VivaTech 2026 : quand la délégation CNRS Paris-Centre fait germer l’innovation
Et si les innovations de demain naissaient dans les laboratoires du CNRS aujourd’hui ? A VivaTech 2026, la délégation Paris-Centre prouve que la recherche publique est un terreau fertile pour les startups et les technologies de rupture. Une occasion unique à ne pas manquer pour découvrir comment la science façonne notre avenir.
Le CNRS à VivaTech : un rendez-vous incontournable pour l’innovation
Pour sa 7ᵉ participation à VivaTech, le CNRS réaffirme son rôle central dans l’innovation deeptech en présentant des avancées issues de ses laboratoires. Du 17 au 20 juin 2026, son stand explorera comment la recherche fondamentale contribue déjà à la souveraineté technologique française et européenne, à travers trois thématiques stratégiques : transition écologique, cybersécurité & IA, et compétitivité industrielle.
Chaque journée sera rythmée par des tables-rondes, conférences et pitchs de start-up, réunissant scientifiques, entrepreneurs et décideurs.

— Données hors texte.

(* ===== verification/Respond.v ===== *)
(** * Responses to the client (server/src/respond.rs, dispatch.rs)

    The synthesised, buffered and streamed responses of the fast path, and the headers attached
    to them.  The header map and the upstream's headers are those of [Headers]. *)

From stdpp Require Import pretty.
From S2P Require Import Prelude Bytes Chain Headers Route Compression Body.

Definition H_FAULT : bytes := bs "x-plecto-fault".
Definition H_RETRY_AFTER : bytes := bs "retry-after".
Definition H_ERROR_CODE : bytes := bs "x-plecto-error-code".
Definition H_ALT_SVC : bytes := bs "alt-svc".

(** The stable codes of diagnostic.rs that reach the wire. *)
Definition QUOTA_EXCEEDED : bytes := bs "PLECTO-E0002".
Definition PATH_NORMALIZATION_REJECTED : bytes := bs "PLECTO-E0003".

(** A response with a body still to be streamed. *)
Record Reply (M T : Type) := mkReply {
  rp_status : Z;
  rp_headers : M;
  rp_body : list (option (Frame T));
}.
Arguments mkReply {M T}.
Arguments rp_status {M T}.
Arguments rp_headers {M T}.
Arguments rp_body {M T}.

(** [StatusCode::from_u16(..).unwrap_or(BAD_GATEWAY)]. *)
Definition clamp_status (status : Z) : Z :=
  if (100 <=? status) && (status <=? 999) then status else 502.

Definition DRAIN_CAP : Z := Z.shiftl 64 10.

Section respond.
Context {M : Type} `{HeaderMap M} {T : Type}.
Context (hm_empty : M).

Definition http_response (resp : HttpResponse) : Reply M T :=
  mkReply (clamp_status (rs_status resp)) (copy_headers_synth hm_empty (rs_headers resp))
    (full (rs_body resp)).

Definition stream_response (status : Z) (headers : list Header) (upstream_headers : M)
    (body : list (option (Frame T))) : Reply M T :=
  let h := copy_headers_synth hm_empty headers in
  mkReply (clamp_status status)
    (match hm_get upstream_headers CONTENT_LENGTH with
     | Some len => hm_insert h CONTENT_LENGTH len
     | None => h
     end) body.

Definition stream_response_direct (status : Z) (headers : M) (body : list (option (Frame T)))
    : Reply M T :=
  mkReply status (copy_headers_direct hm_empty headers) body.

Definition synth (status : Z) (fault body : bytes) : Reply M T :=
  mkReply status (hm_insert hm_empty H_FAULT fault) (full body).

(** The decimal text of a [u64] is always a header value. *)
Definition synth_retry_after (status : Z) (fault body : bytes) (retry_after_secs : Z) : Reply M T :=
  let resp := synth status fault body in
  mkReply (rp_status resp)
    (hm_insert (rp_headers resp) H_RETRY_AFTER (bs (pretty (Z.to_N retry_after_secs))))
    (rp_body resp).

Definition with_error_code (resp : Reply M T) (code : bytes) : Reply M T :=
  mkReply (rp_status resp) (hm_insert (rp_headers resp) H_ERROR_CODE code) (rp_body resp).

Definition attach_alt_svc (headers : M) (alt_svc : option bytes) : M :=
  match alt_svc with Some av => hm_insert headers H_ALT_SVC av | None => headers end.

(** The detached drain: what it leaves unread of the body when it gives up. *)
Fixpoint drain_loop (body : list (option (Frame T))) (drained : Z) : list (option (Frame T)) :=
  if drained <? DRAIN_CAP then
    match body with
    | Some (Data data) :: body => drain_loop body (saturating_add64 drained (blen data))
    | Some (Trailers _) :: body => drain_loop body drained
    | None :: body => body
    | [] => []
    end
  else body.

Definition discard_upstream_body (body : list (option (Frame T))) : list (option (Frame T)) :=
  drain_loop body 0.
End respond.

(** ** Framing *)

Section framing.
Context {M : Type} `{HeaderMapLaws M} {T : Type}.
Context (hm_empty : M) (hm_empty_get : forall n, hm_get_all hm_empty n = []).

(** The parser of header names only lowers letters. *)
Context (parse_name_case : forall s n, parse_name s = Some n -> eq_ignore_ascii_case s n = true).

Lemma copy_synth_strips (headers : list Header) n (m : M) :
  is_hop_by_hop n = true \/ n = CONTENT_LENGTH ->
  hm_get_all (copy_headers_synth m headers) n = hm_get_all m n.
Proof.
  intros Hn. apply copy_filtered_skips; [exact parse_name_case|].
  destruct Hn as [-> | ->]; [done|]. by vm_compute.
Qed.
End framing.

(** The detached drain stops once it has read the cap. *)
Lemma drain_loop_bound {T} (body : list (option (Frame T))) : forall drained : Z, 0 <= drained ->
  exists took : list (option (Frame T)), body = took ++ drain_loop body drained /\
    (forall pre f, took = pre ++ [f] -> drained + blen (stream_data pre) < DRAIN_CAP).
Proof.
  assert (Hnil : forall (pre : list (option (Frame T))) f, [] = pre ++ [f] -> False) by (intros [] f; done).
  induction body as [|[[data|t]|] body IH]; intros drained Hd; cbn [drain_loop];
    (destruct (Z.ltb_spec drained DRAIN_CAP) as [Hlt|]; [|exists []; split; [done|naive_solver]]).
  - exists []. split; [done|naive_solver].
  - destruct (IH (saturating_add64 drained (blen data))) as (took & Eb & Hp).
    { unfold saturating_add64, blen, u64_max. lia. }
    exists (Some (Data data) :: took). split; [by rewrite Eb at 1|]. intros [|x pre] f E; cbn in *; [change (blen []) with 0; lia|].
    injection E as <- E. specialize (Hp pre f E). cbn. rewrite blen_app.
    assert (Hcap : DRAIN_CAP = 65536) by done.
    unfold saturating_add64, u64_max, blen in *. lia.
  - destruct (IH drained Hd) as (took & Eb & Hp). exists (Some (Trailers t) :: took).
    split; [by rewrite Eb at 1|]. intros [|x pre] f E; cbn in *; [change (blen []) with 0; lia|].
    injection E as <- E. exact (Hp pre f E).
  - exists [None]. split; [done|]. intros [|x pre] f E; cbn in *; [change (blen []) with 0; lia|].
    injection E as _ E. exfalso. eauto.
Qed.

Lemma clamp_status_range status : 100 <= clamp_status status <= 999.
Proof.
  unfold clamp_status. destruct (100 <=? status) eqn:E1, (status <=? 999) eqn:E2; bools; cbn; lia.
Qed.

(** ** Properties *)

(** The proxy owns the framing of every response it sends.  Whatever headers a filter
    supplies, a synthesised response carries no content length but the one of its own bytes, a
    streamed one carries exactly the upstream's (its first), no hop-by-hop header of a filter
    survives in either, and the status is a valid one (an invalid status becomes 502). *)
Theorem response_framing_owned {M} `{HeaderMapLaws M} {T} (hm_empty upstream : M)
    (status : Z) (headers : list Header) (content : bytes) (body : list (option (Frame T))) :
  (forall n, hm_get_all hm_empty n = []) ->
  (forall s n, parse_name s = Some n -> eq_ignore_ascii_case s n = true) ->
  let synthesised := http_response (T := T) hm_empty (mkResponse status headers content) in
  let streamed := stream_response hm_empty status headers upstream body in
  hm_get_all (rp_headers synthesised) CONTENT_LENGTH = [] /\
  stream_data (rp_body synthesised) = content /\
  hm_get_all (rp_headers streamed) CONTENT_LENGTH = option_list (hm_get upstream CONTENT_LENGTH) /\
  rp_body streamed = body /\
  (forall n, is_hop_by_hop n = true ->
     hm_get_all (rp_headers synthesised) n = [] /\ hm_get_all (rp_headers streamed) n = []) /\
  (forall n, is_hop_by_hop n = false -> n <> CONTENT_LENGTH ->
     hm_get_all (rp_headers synthesised) n = omap (contributes true n) headers /\
     hm_get_all (rp_headers streamed) n = omap (contributes true n) headers) /\
  100 <= rp_status synthesised <= 999 /\ rp_status streamed = rp_status synthesised /\
  (100 <= status <= 999 -> rp_status synthesised = status).
Proof.
  intros Hempty Hcase. cbv zeta. unfold http_response, stream_response.
  cbn [rp_headers rp_body rp_status rs_status rs_headers rs_body].
  pose proof (copy_synth_strips Hcase headers) as Hs.
  split_and!.
  - rewrite Hs by auto. apply Hempty.
  - apply full_data.
  - destruct (hm_get upstream CONTENT_LENGTH); cbn.
    + rewrite hm_insert_all. by rewrite bool_decide_true.
    + rewrite Hs by auto. apply Hempty.
  - done.
  - intros n Hn. rewrite Hs, Hempty by auto. split; [done|].
    destruct (hm_get upstream CONTENT_LENGTH); [|by rewrite Hs, Hempty by auto].
    rewrite hm_insert_all, bool_decide_false by (intros ->; by vm_compute in Hn).
    by rewrite Hs, Hempty by auto.
  - intros n Hn Hne. unfold copy_headers_synth. rewrite copy_filtered_all, Hempty. split; [done|].
    destruct (hm_get upstream CONTENT_LENGTH); rewrite ?hm_insert_all, ?bool_decide_false by done;
      by rewrite copy_filtered_all, Hempty.
  - apply clamp_status_range.
  - apply clamp_status_range.
  - done.
  - intros Hst. unfold clamp_status. by rewrite (proj2 (Z.leb_le _ _)), (proj2 (Z.leb_le _ _)) by lia.
Qed.

#[local] Existing Instance alist_headers.
#[local] Existing Instance alist_laws.

Lemma response_framing_owned_witness :
  hm_get_all (rp_headers (http_response (T := unit) (M := list (bytes * bytes)) []
    (mkResponse 1000 [mkHeader (bs "content-length") (bs "9999"); mkHeader (bs "x-ok") (bs "1")]
       (bs "hello")))) CONTENT_LENGTH = [] /\
  hm_get_all (rp_headers (stream_response (T := unit) (M := list (bytes * bytes)) [] 200
    [mkHeader (bs "content-length") (bs "9999")] [(bs "content-length", bs "5")] [])) CONTENT_LENGTH
  = [bs "5"].
Proof.
  assert (Hcase : forall s n, Some s = Some n -> eq_ignore_ascii_case s n = true).
  { intros s n [= ->]. by apply bytes_eqb_eq. }
  split.
  - destruct (response_framing_owned (M := list (bytes * bytes)) (T := unit) [] [] 1000
      [mkHeader (bs "content-length") (bs "9999"); mkHeader (bs "x-ok") (bs "1")] (bs "hello") [])
      as (E & _); [done|exact Hcase|exact E].
  - destruct (response_framing_owned (M := list (bytes * bytes)) (T := unit) [] [(bs "content-length", bs "5")]
      200 [mkHeader (bs "content-length") (bs "9999")] [] []) as (_ & _ & E & _); [done|exact Hcase|exact E].
Defined.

Le CNRS brillera également sur les grandes scènes du salon, avec des démonstrations de robotique humanoïde et des débats sur l’alimentation durable et souveraine.
Cette édition s’inscrit en cohérence avec les priorités nationales, comme le Plan France 2030 ou les Programmes et équipements prioritaires de recherche (PEPR), dont 44 sont pilotés par le CNRS. Une occasion de montrer que la science est déjà le moteur de l’autonomie et de la résilience technologique.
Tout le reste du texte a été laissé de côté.